The Spark

the Voice of
The Communist League of Revolutionary Workers–Internationalist

“The emancipation of the working class will only be achieved by the working class itself.”
— Karl Marx

EDITORIAL
Workers Have a Power That the Bosses Fear

Sep 26, 2022

Railroad workers will be voting on a tentative agreement that was reached on September 15 between the freight railroad companies, the federal government and the leaders of the railroad workers union. At this point, it is unclear what the railroad workers will do—will they vote to accept this agreement, or will they decide to strike?

What is clear, however, is that the railroad bosses, government politicians and the whole capitalist class fears a strike by railroad workers. In July, after 99% of the railroad workers had voted to authorize a strike, the federal government stepped in to stop it. President Biden issued an executive order under the Railway Labor Act mandating a 60-day “cooling off” period and government arbitration.

During this arbitration period, leaders of 10 of the 12 railroad unions agreed to contract settlements. But the workers in one union, representing railroad mechanics, machinists and maintenance workers, immediately voted down the tentative agreement. And the two biggest unions, representing conductors and engineers, had not reached an agreement as the 60-day period was about to expire and a possible strike was looming. At that point, the government stepped in again. Biden personally applied pressure for a settlement. Some Congressional leaders threatened to impose a settlement on the unions. The capitalist-owned media went full-blast denouncing a possible strike, crying about how much a strike would disrupt the supply chain and the whole economy.

The railroad workers, like other workers today, certainly have a reason to fight. The railroad workers have been under attack by some of the biggest Wall Street speculators, who have been buying up and merging together dozens of the railroad companies that used to exist. Today just seven railroad companies carry 88% of all the freight in the U.S. and Canada. Like other companies, the railroads used these mergers to push fewer workers to do more work. In the last 6 years, the railroads have eliminated 30% of their workers.

The railroads’ increased profits went straight into the pockets of the wealthy investors. Over the past decade, the railroad companies gave their big stockholders 146 billion dollars in stock buybacks and dividends. These profits were produced by the labor of the workers, but they came at the expense of the lives of the railroad workers and their families. With 30% fewer workers, the remaining workers were overworked and forced to work in unsafe conditions. They were always on call, never knowing when they could be called into work, forced to work whenever the bosses demanded. Workers could even be fired for going to the doctor or taking care of a family emergency. So railroad workers, facing the same inhumane conditions as other workers face today, voted to authorize a strike.

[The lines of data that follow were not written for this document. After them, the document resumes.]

(** ** Properties *)

(** C32: A CBOR transaction over CTAPHID returns what the authenticator answers,
    for every request and response up to the protocol maximum, through any
    keepalives and packets of other channels. If the device has forgotten the
    channel, the transport opens a new one and repeats the request, once: in
    every case the authenticator executes the request exactly once and the
    transport ends up connected on the device's channel. *)
Theorem hid_transact_executes_once handler chatter nonce request init dev :
  chatter_ok chatter → len nonce = 8 → 0 < len request ≤ MAX_MESSAGE_SIZE →
  len (handler request) ≤ MAX_MESSAGE_SIZE →
  idle dev → 0 < dev_next dev < BROADCAST_CHANNEL → 0 ≤ dev_channel dev < BROADCAST_CHANNEL →
  0 ≤ channel init < BROADCAST_CHANNEL →
  ∃ init' dev',
    @CtapHidTransport_transact _ (device_io handler chatter) (Ok nonce) request
      (mkCtapHidState (Some dev) (Some init))
      = (Ok (handler request), mkCtapHidState (Some dev') (Some init')) ∧
    dev_executed dev' = dev_executed dev ++ [request] ∧ idle dev' ∧
    channel init' = dev_channel dev' ∧ (channel init = dev_channel dev → init' = init).
Proof. intros Hchatter. by apply transact_dev. Qed.

(** A device that sends two keepalives before every response. *)
Definition keepalive_report (ch : Z) : list Z :=
  initial_report ch CTAPHID_KEEPALIVE [KEEPALIVE_PROCESSING].
Definition sample_chatter (ch : Z) (packets : list (list Z)) : list (list Z) :=
  keepalive_report ch :: keepalive_report ch :: packets.

Lemma noisy_packets ch start p ps : noisy ch start (p :: ps) (p :: ps).
Proof.
  apply noisy_packet. induction ps; [apply noisy_done|by apply noisy_packet].
Qed.

Lemma length_continuation_reports ch sequence parts :
  len (continuation_reports ch sequence parts) = len parts.
Proof.
  revert sequence. induction parts as [|c parts IH]; intros sequence; [done|].
  cbn [continuation_reports]. by rewrite !len_cons, IH.
Qed.

Lemma sample_chatter_ok : chatter_ok sample_chatter.
Proof.
  intros ch command payload Hch Hlen packets. split.
  - unfold sample_chatter, packets, message_reports.
    assert (is_keepalive ch (keepalive_report ch) = true) as Hk.
    { unfold is_keepalive, keepalive_report. rewrite initial_channel, initial_report_size by done.
      by rewrite !Z.eqb_refl. }
    do 2 (apply noisy_keepalive; [done|]). apply noisy_packets.
  - unfold sample_chatter, packets, message_reports.
    rewrite !len_cons, length_continuation_reports.
    pose proof (continuation_count payload Hlen) as Hc. change MAX_CONTINUATIONS with 128 in Hc.
    unfold TRANSACTION_TIMEOUT. lia.
Qed.

Definition sample_device : HidDevice := mkHidDevice 5 7 None [] 0 [].

Lemma hid_transact_executes_once_witness :
  ∃ init' dev',
    @CtapHidTransport_transact _ (device_io (λ r, r ++ r) sample_chatter)
      (Ok (replicate 8 0x33)) (replicate 100 0x44)
      (mkCtapHidState (Some sample_device) (Some (new_init 6)))
      = (Ok (replicate 100 0x44 ++ replicate 100 0x44), mkCtapHidState (Some dev') (Some init')) ∧
    dev_executed dev' = [replicate 100 0x44] ∧ idle dev' ∧ channel init' = dev_channel dev' ∧
    (6 = 5 → init' = new_init 6).
Proof.
  apply (hid_transact_executes_once (λ r, r ++ r) sample_chatter (replicate 8 0x33)
           (replicate 100 0x44) (new_init 6) sample_device sample_chatter_ok).
  - reflexivity.
  - split; vm_compute; congruence.
  - vm_compute. congruence.
  - split; reflexivity.
  - split; vm_compute; congruence.
  - split; vm_compute; congruence.
  - split; vm_compute; congruence.
Defined.

(** [packetize] on every input: a message within the protocol maximum
    becomes the initial packet and at most 128 continuations, each 64 bytes long;
    anything larger, or a command with the top bit set, is refused. *)
Theorem packetize_bounds ch command payload :
  match packetize ch command payload with
  | Ok packets => has_flag command 0x80 = false ∧ len payload ≤ MAX_MESSAGE_SIZE ∧
      packets = message_reports ch command payload ∧ len packets ≤ 129 ∧
      len packets = 1 + div_ceil (Z.max 0 (len payload - 57)) 59
  | Err e => e = #CKR_ARGUMENTS_BAD ∧
      (has_flag command 0x80 = true ∨ MAX_MESSAGE_SIZE < len payload)
  | Panic => False
  end.
Proof.
  destruct (has_flag command 0x80) eqn:Hf.
  { unfold packetize. rewrite Hf. cbn. by split; [|left]. }
  destruct (decide (len payload ≤ MAX_MESSAGE_SIZE)) as [Hl|Hl].
  - rewrite packetize_ok by done. pose proof (continuation_count payload Hl) as Hc.
    pose proof (len_nonneg payload). unfold message_reports in *.
    rewrite len_cons, length_continuation_reports. split_and!; [done..|unfold MAX_CONTINUATIONS in Hc; lia|].
    unfold len at 1. rewrite length_chunks by lia. rewrite len_zdrop;
      unfold INITIAL_DATA_SIZE, HID_REPORT_SIZE; [|lia]. do 2 f_equal. lia.
  - unfold packetize. rewrite Hf. cbn [orb]. test_true (MAX_MESSAGE_SIZE <? len payload).
    split; [done|right; lia].
Qed.

(** C33: [read_message] terminates on every device whose clock moves: the ticks
    to the deadline bound its iterations (more fuel changes nothing), and a
    message it returns is never longer than the protocol maximum. *)
Theorem read_message_terminates `{HidReportIoLaws HIO} ch command timeout (io : HIO) fuel :
  (ticks_until (clock io + timeout) io ≤ fuel)%nat →
  read_initial fuel (clock io + timeout) ch command io = read_message ch command timeout io ∧
  ∀ r io', read_message ch command timeout io = (Ok r, io') → len r ≤ MAX_MESSAGE_SIZE.
Proof.
  intros Hf. split.
  - symmetry. apply read_initial_enough. lia.
  - intros r io'. apply read_initial_length.
Qed.

Lemma read_message_terminates_witness :
  @read_initial _ (device_io (λ r, r) sample_chatter) 501 500 5 CTAPHID_CBOR sample_device
  = @read_message _ (device_io (λ r, r) sample_chatter) 5 CTAPHID_CBOR 500 sample_device.
Proof.
  apply (@read_message_terminates _ (device_io (λ r, r) sample_chatter)
           (device_io_laws (λ r, r) sample_chatter) 5 CTAPHID_CBOR 500 sample_device 501).
  vm_compute. lia.
Defined.

(** The transport fails closed: whenever a transaction does not return a
    response, either the request itself was refused before anything was sent, or
    the device handle and the channel are dropped, so that no later transaction
    can run on a channel of unknown state. *)
Theorem hid_failure_disconnects `{HidReportIo HIO} nonce request (state : CtapHidState) e state' :
  CtapHidTransport_transact (HIO := HIO) nonce request state = (Err e, state') →
  (state' = state ∧ e = #CKR_ARGUMENTS_BAD ∧ (len request = 0 ∨ MAX_MESSAGE_SIZE < len request)) ∨
  (state' = disconnected ∧ is_connected state' = false).
Proof.
  unfold CtapHidTransport_transact.
  destruct ((len request =? 0) || (MAX_MESSAGE_SIZE <? len request)) eqn:E.
  { intros [= <- <-]. left. split_and!; try done. lia. }
  intros Hr. right. assert (state' = disconnected) as ->; [|done].
  repeat case_match; by simplify_eq.
Qed.

Lemma hid_failure_disconnects_witness :
  let state := mkCtapHidState (Some sample_device) (Some (new_init 6)) in
  let result := @CtapHidTransport_transact _ (device_io (λ r, r) sample_chatter)
                  (Err #CKR_DEVICE_ERROR) [1] state in
  result = (Err #CKR_DEVICE_ERROR, disconnected) ∧
  ((disconnected (HIO := HidDevice) = state ∧ #CKR_DEVICE_ERROR = #CKR_ARGUMENTS_BAD ∧
    (len [1] = 0 ∨ MAX_MESSAGE_SIZE < len [1])) ∨
   (disconnected (HIO := HidDevice) = disconnected ∧
    is_connected (disconnected (HIO := HidDevice)) = false)).
Proof.
  intros state result. assert (result = (Err #CKR_DEVICE_ERROR, disconnected)) as E
    by (vm_compute; reflexivity).
  split; [exact E|].
  apply (@hid_failure_disconnects _ (device_io (λ r, r) sample_chatter) (Err #CKR_DEVICE_ERROR)
           [1] state #CKR_DEVICE_ERROR disconnected). exact E.
Defined.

The tentative agreement that was reached supposedly addressed a few of these concerns. But it certainly did not address most of them. It could not because it did not bring back the 30% of the jobs that were eliminated, which would be the only way to even to begin to address the conditions the workers are facing. The railroad workers will have to decide if they are ready to accept this, or ready to fight.

But whatever these workers decide today, it doesn’t change the fact that workers everywhere are facing the same attacks. It doesn’t change the fact that millions of workers today have a reason to fight. It doesn’t change the fact that a fight started by railroad workers, or any group of workers, could spread quickly. That’s what the capitalists and their politicians are very aware of. That’s why they stepped in so quickly trying to stop a strike by the railroad workers.

History has shown us that, sooner or later, a big fight by the working class is coming. And when it does, workers learn quickly. They learn what the bosses already know and what the bosses are afraid of: the power workers have when they decide to use it.